Available data:
(** C3, amended.  For every value [a] that is a Nil, Bool, Int, String,
    Function or Closure, a Real other than NaN, or an Error wrapping such a
    value, [eq(a,a)] returns true. *)
Theorem eq_refl_on_self_equal :
  forall (a : NootValue) (w : World),
    self_equal a = true ->
    noot_eq a a w = Ret (VBool true) w.
Proof.
  intros a w H. unfold noot_eq.
  rewrite (noot_eq_impl_refl a H). reflexivity.
Qed.

Lemma eq_refl_on_self_equal_witness :
  noot_eq (VError (VString "boom")) (VError (VString "boom")) w0
  = Ret (VBool true) w0.
Proof.
  apply (eq_refl_on_self_equal (VError (VString "boom")) w0). reflexivity.
Defined.

Lemma eq_nan_false (r : float) (w : World) :
  PrimFloat.is_nan r = true -> noot_eq (VReal r) (VReal r) w = Ret (VBool false) w.
Proof.
  intros H. unfold PrimFloat.is_nan in H. apply negb_true_iff in H.
  unfold noot_eq; simpl. now rewrite H.
Qed.

(** ** Ordering *)

Lemma noot_binary_type_panic_no_return (fmt : string) (a b : NootType) (w : World) :
  forall (u : unit) (w' : World), noot_binary_type_panic fmt a b w <> Ret u w'.
Proof.
  intros u w'. unfold noot_binary_type_panic, sprintf_into.
  destruct (_ <? _)%nat.
  - rewrite bind_ret_l, noot_panic_impl_exits. discriminate.
  - discriminate.
Qed.

Lemma type_panic_then_no_return {A : Type} (fmt : string) (a b : NootType)
    (k : unit -> M A) (w : World) :
  forall (x : A) (w' : World), bind (noot_binary_type_panic fmt a b) k w <> Ret x w'.
Proof.
  intros x w'. unfold bind.
  pose proof (noot_binary_type_panic_no_return fmt a b w) as H.
  destruct (noot_binary_type_panic fmt a b w) as [u w1| | |]; try discriminate.
  exfalso. exact (H u w1 eq_refl).
Qed.
(** * Tracker backend: a shallow embedding of [backend/app.py]

    The Flask application keeps two module-level globals, the list
    [transactions] and the dictionary [cache], and serves seven routes over
    them.  This development embeds the handlers as functions over an explicit
    store, with Python's exceptions as an error monad, and proves the
    properties the specification states about them.

    Conventions of the embedding:
    - a Python [float] is a binary64 number, here Rocq's primitive [float];
    - a Python [str] is a [string] of ASCII text: the digits and the white
      space that [strptime], [str.strip] and [float] look for are the ASCII
      ones (the digits and spaces of other scripts, which Python reads as
      well, are outside the model);
    - a value decoded by [request.get_json()] is a [json];
    - a dictionary whose iteration order matters ([defaultdict]s that are
      iterated, JSON objects) is an association list in insertion order; the
      [cache] dictionary, which is only probed by key, is a [gmap];
    - built-in conversions of the interpreter that are not part of the
      repository ([round], [float] on text, [repr], number formatting, the
      year of [strftime], [list.sort] on float keys) are the methods of the
      class [PyRuntime]. *)

From stdpp Require Import gmap strings.
From Stdlib Require Import ZArith List String Ascii Bool Lia Floats.
From Stdlib Require Import Permutation Sorted DecimalString.
Import ListNotations.

Set Warnings "-register-all".

Local Open Scope string_scope.
Local Open Scope list_scope.

(* ===================================================================== *)
(** * Exceptions *)
(* ===================================================================== *)

(** The exception classes the handlers can meet. *)
Inductive exn : Type :=
| TypeError
| ValueError
| KeyError
| OverflowError
| ZeroDivisionError.
(** * TinyGraph: a shallow embedding of [sketch.js]

    The sketch keeps its whole scene in top-level mutable variables and
    mutates [Node] instances in place.  The embedding follows that shape:

    - JavaScript numbers are modelled by the reals [R] (exact arithmetic;
      rounding of IEEE doubles is not modelled), node ids by [Z];
    - every [Node] instance lives in an object store ([heap]); a reference
      is its address, and [===] on nodes is equality of addresses, so that
      the node array, the edge array and the selection variables alias the
      same objects exactly as in the source;
    - each handler is a function from the p5 environment of the call
      (pointer, canvas size, clock) and the current [State] to the next
      [State]; the one place that can throw ([restoreFromSnapshot] on a
      loaded document) returns a [completion] with the state reached. *)

From Stdlib Require Import Reals Lra ZArith List Bool.
From stdpp Require Import base option list strings pretty gmap.
(** * javascript-object-validator: a shallow embedding and its properties

    The development follows [src/javascriptObjectValidator.js]: the exported
    [validate] function and its two helpers [doesObjectHaveProperty] and
    [doesObjectHaveAny].  JavaScript values are an inductive type, property
    reads that can fail return a [Completion], and the in-place update of
    the caller's descriptor objects is explicit state passing over a heap of
    descriptors addressed by reference. *)

From Stdlib Require Import ZArith Lia Ascii String Floats.SpecFloat.
From stdpp Require Import base list strings.

#[local] Set Warnings "-register-all".

(** ** Values *)

(** Numbers are IEEE 754 doubles ([spec_float]); objects and arrays carry the
    identity that [===] and [Array.prototype.includes] compare.  An object
    holds its own data properties in insertion order. *)
Inductive JsValue : Type :=
| JsUndefined
| JsNull
| JsBoolean (b : bool)
| JsNumber (x : spec_float)
| JsString (s : string)
| JsObject (id : nat) (properties : list (string * JsValue))
| JsArray (id : nat) (elements : list JsValue).

Definition NaN : JsValue := JsNumber S754_nan.

(** The number with the integer value [z], in binary64. *)
Definition number (z : Z) : JsValue := JsNumber (binary_normalize 53 1024 z 0 false).

(** What the validator reaches of the ECMAScript runtime without defining it:
    the properties a value has besides the own data properties of a plain
    object (the prototype chain, array and string indices, [length]), and
    [ToString] of a value that is not already a string. *)
Class Runtime : Type := {
  builtin_property : JsValue -> string -> JsValue;
  to_string_other : JsValue -> string
}.

Inductive Exception : Type := TypeError.

Inductive Completion (A : Type) : Type :=
| Normal (a : A)
| Throw (e : Exception).
Arguments Normal {A} a.
Arguments Throw {A} e.

(** An abrupt completion skips the rest of the function. *)
#[global] Instance completion_bind : MBind Completion := fun A B k c =>
  match c with
  | Normal a => k a
  | Throw e => Throw e
  end.

(** [x === y] *)
Definition strict_equals (x y : JsValue) : bool :=
  match x, y with
  | JsUndefined, JsUndefined => true
  | JsNull, JsNull => true
  | JsBoolean a, JsBoolean b => Bool.eqb a b
  | JsNumber a, JsNumber b => SFeqb a b
  | JsString a, JsString b => String.eqb a b
  | JsObject i _, JsObject j _ => Nat.eqb i j
  | JsArray i _, JsArray j _ => Nat.eqb i j
  | _, _ => false
  end.

(** SameValueZero, the comparison of [Array.prototype.includes]: as [===]
    except that NaN is the same value as NaN. *)
Definition same_value_zero (x y : JsValue) : bool :=
  match x, y with
  | JsNumber S754_nan, JsNumber S754_nan => true
  | _, _ => strict_equals x y
  end.

(** [arr.includes(v)] *)
Definition includes (arr : list JsValue) (v : JsValue) : bool :=
  existsb (fun element => same_value_zero element v) arr.

(** ToBoolean, the test of [if (v)] and [!v]. *)
Definition to_boolean (v : JsValue) : bool :=
  match v with
  | JsUndefined | JsNull => false
  | JsBoolean b => b
  | JsNumber (S754_zero _) | JsNumber S754_nan => false
  | JsNumber _ => true
  | JsString s => negb (String.eqb s "")
  | JsObject _ _ | JsArray _ _ => true
  end.

(** ToString, as [errorMessage += v] applies it. *)
Definition to_string {runtime : Runtime} (v : JsValue) : string :=
  match v with
  | JsString s => s
  | _ => to_string_other v
  end.

Fixpoint own_property (properties : list (string * JsValue)) (key : string) : option JsValue :=
  match properties with
  | [] => None
  | (k, v) :: rest => if String.eqb k key then Some v else own_property rest key
  end.

(** [v[key]]: a TypeError on undefined and null, the own property of an
    object when it has one, and whatever the runtime supplies otherwise.
    The modelled values hold data properties only: a read never runs an
    accessor or a proxy trap, so on any other value it returns. *)
Definition get_property {runtime : Runtime} (v : JsValue) (key : string) : Completion JsValue :=
  match v with
  | JsUndefined | JsNull => Throw TypeError
  | JsObject _ properties =>
      match own_property properties key with
      | Some x => Normal x
      | None => Normal (builtin_property v key)
      end
  | _ => Normal (builtin_property v key)
  end.

(** ** Strings *)

(** [s.split(sep)] for a one-character separator: never empty, and an empty
    string between two adjacent separators. *)
Fixpoint split_string (sep : ascii) (s : string) : list string :=
  match s with
  | EmptyString => [EmptyString]
  | String c rest =>
      if Ascii.eqb c sep then EmptyString :: split_string sep rest
      else match split_string sep rest with
           | segment :: segments => String c segment :: segments
           | [] => [String c EmptyString]
           end
  end.

(** [v.split(sep)]: only strings have the method among the modelled values. *)
Definition split (v : JsValue) (sep : ascii) : Completion (list string) :=
  match v with
  | JsString s => Normal (split_string sep s)
  | _ => Throw TypeError
  end.

(** White space of [String.prototype.trim] among 8-bit code units:
    TAB, LF, VT, FF, CR, SP and NBSP. *)
Definition is_white_space (c : ascii) : bool :=
  let n := nat_of_ascii c in
  ((9 <=? n) && (n <=? 13) || (n =? 32) || (n =? 160))%nat.

Fixpoint trim_start (s : string) : string :=
  match s with
  | EmptyString => EmptyString
  | String c rest => if is_white_space c then trim_start rest else s
  end.

Fixpoint trim_end (s : string) : string :=
  match s with
  | EmptyString => EmptyString
  | String c rest =>
      match trim_end rest with
      | EmptyString => if is_white_space c then EmptyString else String c EmptyString
      | kept => String c kept
      end
  end.

Definition trim (s : string) : string := trim_end (trim_start s).

(** ** Descriptors *)

(** A property descriptor object.  [required] and [error] are absent
    ([None]) or hold any value; [invalidValues] is, as documented, absent or
    an array (a truthy value without [includes] is not represented), and the
    object is an ordinary one whose [required] can be assigned (not frozen). *)
Record Descriptor : Type := {
  required : option JsValue;
  invalidValues : option (list JsValue);
  error : option JsValue
}.

(** Reading a field of an object: undefined when the field is absent. *)
Definition field (f : option JsValue) : JsValue :=
  match f with
  | Some v => v
  | None => JsUndefined
  end.

(** [Array.isArray(v)] *)
Definition is_array (v : JsValue) : bool :=
  match v with
  | JsArray _ _ => true
  | _ => false
  end.

(** The receiver of [.some(...)] and [.forEach(...)]: only arrays have these
    methods among the modelled values. *)
Definition array_elements (v : JsValue) : Completion (list JsValue) :=
  match v with
  | JsArray _ elements => Normal elements
  | _ => Throw TypeError
  end.

(** ** The heap *)

(** The caller's descriptor objects live in a heap and the descriptor list
    holds references into it, so that two entries, or two calls, can share
    one object.  [next_id] is the identity the next allocated object takes. *)
Record Heap : Type := {
  descriptors : list Descriptor;
  next_id : nat
}.

Inductive Outcome (A : Type) : Type :=
| Returns (a : A) (h : Heap)
| Raises (e : Exception) (h : Heap).
Arguments Returns {A} a h.
Arguments Raises {A} e h.

Definition Eval (A : Type) : Type := Heap -> Outcome A.

#[global] Instance eval_ret : MRet Eval := fun A a h => Returns a h.

#[global] Instance eval_bind : MBind Eval := fun A B k m h =>
  match m h with
  | Returns a h' => k a h'
  | Raises e h' => Raises e h'
  end.

Definition lift {A} (c : Completion A) : Eval A := fun h =>
  match c with
  | Normal a => Returns a h
  | Throw e => Raises e h
  end.

(** Dereferencing an entry of the descriptor list; an entry that is no
    object has no fields to read. *)
Definition load (ref : nat) : Eval Descriptor := fun h =>
  match descriptors h !! ref with
  | Some d => Returns d h
  | None => Raises TypeError h
  end.

Definition store (ref : nat) (d : Descriptor) : Eval unit := fun h =>
  Returns () {| descriptors := <[ref := d]> (descriptors h); next_id := next_id h |}.

Definition fresh : Eval nat := fun h =>
  Returns (next_id h) {| descriptors := descriptors h; next_id := S (next_id h) |}.

Record ValidationResult : Type := {
  valid : bool;
  errors : list JsValue
}.

Definition push (result : ValidationResult) (e : JsValue) : ValidationResult :=
  {| valid := valid result; errors := errors result ++ [e] |}.

(** ** doesObjectHaveProperty *)

Section Validator.
Context {runtime : Runtime}.
(** * Live translation relay: sentence accumulation, single-flight relay,
      room registry and WAV container.

    Shallow embedding of [src/voice-processor.js] (class [VoiceProcessor])
    and of the room handlers and socket wiring of [src/server.js].

    The objects of the program live in an explicit store: a heap of
    [VoiceProcessor] objects named by reference and the [activeSessions]
    map. Async functions are cut at their [await]s: the part of a call
    that waits on a settled promise is a promise job, the part that waits
    on an external engine is a pending call that the environment answers
    later. Values read from JSON are strings or absent; console logging
    is left out. *)

From Stdlib Require Import ZArith NArith List Lia Bool.
From stdpp Require Import base option list strings gmap.
Import ListNotations.

Local Open Scope Z_scope.

(** ** JavaScript strings

    A JavaScript string is a sequence of UTF-16 code units. *)

Abbreviation jsstring := (list N).

Definition js (s : String.string) : jsstring :=
  map Ascii.N_of_ascii (String.list_ascii_of_string s).
Arguments js s%_string.

(** [!s] for a string: only the empty string is falsy. *)
Definition truthy (s : jsstring) : bool :=
  match s with [] => false | _ :: _ => true end.

(** [!v] for a value that is [null]/[undefined] ([None]) or a string. *)
Definition truthy_opt (v : option jsstring) : bool :=
  match v with None => false | Some s => truthy s end.

(** [v || d] *)
Definition or_else (v : option jsstring) (d : jsstring) : jsstring :=
  match v with
  | Some s => if truthy s then s else d
  | None => d
  end.

(** WhiteSpace and LineTerminator code units, the ones [String.prototype.trim]
    strips. *)
Definition isWhiteSpace (c : N) : bool :=
  match c with
  | 9 | 10 | 11 | 12 | 13 | 32 | 160 | 5760 | 8232 | 8233 | 8239 | 8287
  | 12288 | 65279 => true
  | _ => (8192 <=? c) && (c <=? 8202)
  end%N.

Fixpoint trimStart (s : jsstring) : jsstring :=
  match s with
  | [] => []
  | c :: s' => if isWhiteSpace c then trimStart s' else s
  end.

Definition trimEnd (s : jsstring) : jsstring := rev (trimStart (rev s)).

Definition trim (s : jsstring) : jsstring := trimEnd (trimStart s).
(** X5. Nothing inside an expression, a signature or a pattern adds to the
    count: for every expression (conditional expressions, comprehensions and
    their conditions, lambdas, boolean operations included) and for every
    node that is not a module, a statement, an exception handler or a
    [match] case, the count is 0. *)
Theorem expressions_add_no_complexity :
  (forall e : ast.expr, _count_branches (NExpr e) = Ok 0%Z)
  /\ (forall sig : ast.arguments, _count_branches (NArguments sig) = Ok 0%Z)
  /\ (forall n : AST, holds_statements n = false -> _count_branches n = Ok 0%Z).
Proof.
  assert (H : forall n, holds_statements n = false ->
                        _count_branches n = Ok 0%Z).
  { intros n Hsort.
    now rewrite count_branches_subnodes, (expression_no_branch n Hsort). }
  split; [|split]; [intros e | intros sig | exact H]; now apply H.
Qed.

Lemma expressions_add_no_complexity_witness :
  _count_branches
    (NExpr (ast.IfExp (load "c")
              (ast.ListComp (load "x")
                 [ast.Comprehension (ast.Name "x" ast.Store) (load "xs")
                    [load "keep"] 0])
              (ast.Lambda no_params (ast.BoolOp ast.Or [load "p"; load "q"]))))
  = Ok 0%Z.
Proof.
  destruct expressions_add_no_complexity as (_ & _ & H).
  apply H. reflexivity.
Defined.

(** X6. The priority of a record lies between its complexity and its
    complexity plus 3, and equals the complexity exactly for a synchronous
    definition with at most three parameters; for the records that
    [extract_functions] builds the complexity, hence the priority, is never
    negative. *)
Theorem priority_bounds :
  (forall func : FunctionRecord,
      (complexity func <= calculate_priority func <= complexity func + 3)%Z
      /\ (calculate_priority func = complexity func
          <-> is_async func = false /\ length (args func) <= 3))
  /\ (forall a : CodeAnalyzer,
        exists rs,
          extract_functions a = (Ok rs, a)
          /\ Forall (fun r => (0 <= complexity r <= calculate_priority r)%Z) rs).
Proof.
  assert (Hb : forall func,
             (complexity func <= calculate_priority func
              <= complexity func + 3)%Z).
  { intros func. unfold calculate_priority. cbv zeta.
    destruct (is_async func), (3 <? length (args func))%nat; lia. }
  split.
  - intros func. split; [apply Hb|].
    unfold calculate_priority. cbv zeta.
    destruct (is_async func), (3 <? length (args func))%nat eqn:Hlen;
      (apply Nat.ltb_lt in Hlen || apply Nat.ltb_ge in Hlen);
      split; try lia; intros [? ?]; try discriminate; lia.
  - intros a. eexists. split; [apply extract_functions_walk|].
    apply records_Forall. intros n _.
    split; [cbn [complexity record_of]; lia | apply Hb].
Qed.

What to produce:
Above are the entries. Quote exactly the lines from the one bearing "required : option JsValue;" through the one bearing "holds references into".

Solution:
  required : option JsValue;
  invalidValues : option (list JsValue);
  error : option JsValue
}.

(** Reading a field of an object: undefined when the field is absent. *)
Definition field (f : option JsValue) : JsValue :=
  match f with
  | Some v => v
  | None => JsUndefined
  end.

(** [Array.isArray(v)] *)
Definition is_array (v : JsValue) : bool :=
  match v with
  | JsArray _ _ => true
  | _ => false
  end.

(** The receiver of [.some(...)] and [.forEach(...)]: only arrays have these
    methods among the modelled values. *)
Definition array_elements (v : JsValue) : Completion (list JsValue) :=
  match v with
  | JsArray _ elements => Normal elements
  | _ => Throw TypeError
  end.

(** ** The heap *)

(** The caller's descriptor objects live in a heap and the descriptor list
    holds references into it, so that two entries, or two calls, can share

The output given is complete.